Как горько судья раскаивался в том, что не послушал Сано! Но он искренне верил, что это было синдзю. Кто поставит ему в вину то, что он хотел избавить семью Ниу от беспокойств, связанных с расследованием? Никому не известно, что госпожа Ниу держит его на крючке.
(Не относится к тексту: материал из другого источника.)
Definition RingBuffer_Insert (rb : RINGBUFF_T) (data : list Z) : option (Z * RINGBUFF_T) :=
  return_if RingBuffer_IsFull rb with Some (0, rb) ;;
  m ← memcpy (rbf_data rb) (u32 (RB_INDH rb * rbf_itemSz rb)) data 0 (rbf_itemSz rb);
  Some (1, set_head rb m (rbf_head rb + 1)).

Definition RingBuffer_InsertMult (rb : RINGBUFF_T) (data : list Z) (num : Z)
    : option (Z * RINGBUFF_T) :=
  return_if RingBuffer_IsFull rb with Some (0, rb) ;;
  let free := RingBuffer_GetFree rb in
  let cnt1 := if u32 (RB_INDH rb + free) >=? rbf_count rb
              then int32 (rbf_count rb - RB_INDH rb) else free in
  let cnt2 := free - cnt1 in
  let cnt1 := Z.min cnt1 num in
  let num := num - cnt1 in
  let cnt2 := Z.min cnt2 num in
  n1 ← int_mul cnt1 (rbf_itemSz rb);
  n2 ← int_mul cnt2 (rbf_itemSz rb);
  m ← memcpy (rbf_data rb) (u32 (RB_INDH rb * rbf_itemSz rb)) data 0 n1;
  let rb := set_head rb m (rbf_head rb + cnt1) in
  m ← memcpy (rbf_data rb) (u32 (RB_INDH rb * rbf_itemSz rb)) data n1 n2;
  Some (cnt1 + cnt2, set_head rb m (rbf_head rb + cnt2)).

(** The caller's buffer [data] receives the items. *)
Definition RingBuffer_Pop (rb : RINGBUFF_T) (data : list Z) : option (Z * list Z * RINGBUFF_T) :=
  return_if RingBuffer_IsEmpty rb with Some (0, data, rb) ;;
  data ← memcpy data 0 (rbf_data rb) (u32 (RB_INDT rb * rbf_itemSz rb)) (rbf_itemSz rb);
  Some (1, data, set_tail rb (rbf_tail rb + 1)).

Definition RingBuffer_PopMult (rb : RINGBUFF_T) (data : list Z) (num : Z)
    : option (Z * list Z * RINGBUFF_T) :=
  return_if RingBuffer_IsEmpty rb with Some (0, data, rb) ;;
  let used := RingBuffer_GetCount rb in
  let cnt1 := if u32 (RB_INDT rb + used) >=? rbf_count rb
              then int32 (rbf_count rb - RB_INDT rb) else used in
  let cnt2 := used - cnt1 in
  let cnt1 := Z.min cnt1 num in
  let num := num - cnt1 in
  let cnt2 := Z.min cnt2 num in
  n1 ← int_mul cnt1 (rbf_itemSz rb);
  n2 ← int_mul cnt2 (rbf_itemSz rb);
  data ← memcpy data 0 (rbf_data rb) (u32 (RB_INDT rb * rbf_itemSz rb)) n1;
  let rb := set_tail rb (rbf_tail rb + cnt1) in
  data ← memcpy data n1 (rbf_data rb) (u32 (RB_INDT rb * rbf_itemSz rb)) n2;
  Some (cnt1 + cnt2, data, set_tail rb (rbf_tail rb + cnt2)).

(** ** Invariant and contents *)

(** The header's requirement: [count] a power of two, [buffer] of [count] items
    of [itemSz] bytes, all of it addressable with an [int]. *)
Definition rbf_wf (rb : RINGBUFF_T) : Prop :=
  (exists k, 1 <= k <= 30 /\ rbf_count rb = 2 ^ k)
  /\ 0 < rbf_itemSz rb /\ rbf_count rb * rbf_itemSz rb < 2147483648
  /\ zlen (rbf_data rb) = rbf_count rb * rbf_itemSz rb
  /\ bytes_ok (rbf_data rb)
  /\ is_u32 (rbf_head rb) /\ is_u32 (rbf_tail rb)
  /\ u32 (rbf_head rb - rbf_tail rb) <= rbf_count rb.

(** Items held. *)
Definition rbf_items (rb : RINGBUFF_T) : Z := u32 (rbf_head rb - rbf_tail rb).

(** The bytes of the items held, oldest first. *)
Definition rbf_contents (rb : RINGBUFF_T) : list Z :=
  window (rbf_data rb) (rbf_tail rb `mod` rbf_count rb * rbf_itemSz rb)
    (rbf_items rb * rbf_itemSz rb).

Lemma count_range k : 1 <= k <= 30 -> 2 <= 2 ^ k <= 1073741824.
Proof.
  intros. split; [change 2 with (2 ^ 1) at 1 | change 1073741824 with (2 ^ 30)];
    apply Z.pow_le_mono_r; lia.
Qed.

Lemma u32_mod_count x k : 1 <= k <= 30 -> u32 x `mod` 2 ^ k = x `mod` 2 ^ k.
Proof.
  intros. unfold u32. symmetry. replace 32 with (k + (32 - k)) by lia.
  rewrite Z.pow_add_r, Z.rem_mul_r by lia. rewrite Z.mul_comm, Z_mod_plus_full. by rewrite Zmod_mod.
Qed.

Lemma mask_mod x k : 1 <= k <= 30 -> Z.land x (u32 (2 ^ k - 1)) = x `mod` 2 ^ k.
Proof.
  intros Hk. pose proof (count_range k Hk). rewrite u32_id by lia. apply land_ones_mod. lia.
Qed.

Lemma RB_INDH_mod rb : rbf_wf rb -> RB_INDH rb = rbf_head rb `mod` rbf_count rb.
Proof. intros [(k & Hk & Hc) _]. unfold RB_INDH. rewrite Hc. by apply mask_mod. Qed.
— Не будьте смешным, — фыркнула женщина. — Это было самоубийство. Мэцукэ, мерзкие интриганы, просто развлекаются, воображая скандал в доме правителя Ниу и дивиденды, которые скандал принесет. А что? Представьте, какое богатство перейдет в сундуки Токугава, если они смогут лишить моего мужа владений! — Голос охрип от волнения. — Они собираются начать собственное расследование. Этого нельзя допустить.
— Нельзя допустить, — эхом откликнулся изумленный Огю. Надо же! Какая-то женщина считает возможным помериться силами с людьми сегуна! — Но каким образом?
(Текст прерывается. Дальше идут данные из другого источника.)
(** A red uncle: recolour and climb. *)
Lemma insert_loop_recolor fuel s K cg g ul ua ur d d' p sp c l a r :
  zips s (mkFrame d Red p sp :: mkFrame d' cg g (T Red ul ua ur) :: K) (T c l a r) ->
  exists s', insert_color_loop (S fuel) s a = insert_color_loop fuel s' g
    /\ zips s' K (fill (mkFrame d' Red g (T Black ul ua ur)) (fill (mkFrame d Black p sp) (T c l a r))).
Proof.
  intros H. destruct d, d'; insert_open.
  - zips_fold K (T Red (T Black (T c l a r) p sp) g (T Black ul ua ur)). eauto.
  - zips_fold K (T Red (T Black ul ua ur) g (T Black (T c l a r) p sp)). eauto.
  - zips_fold K (T Red (T Black sp p (T c l a r)) g (T Black ul ua ur)). eauto.
  - zips_fold K (T Red (T Black ul ua ur) g (T Black sp p (T c l a r))). eauto.
Qed.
Госпожа Ниу издала надменный смешок.
— Это вам решать, судья Огю-сан. — Она сделала ударение на титуле.
— Мне? Почему? Как? — У судьи при мысли о заговоре все перевернулось в желудке. Он испугался, что его сейчас вырвет и позору не оберешься.
— "Почему", полагаю, очевидно. — Госпожа Ниу открыла ворота. — А «как» — ваша проблема.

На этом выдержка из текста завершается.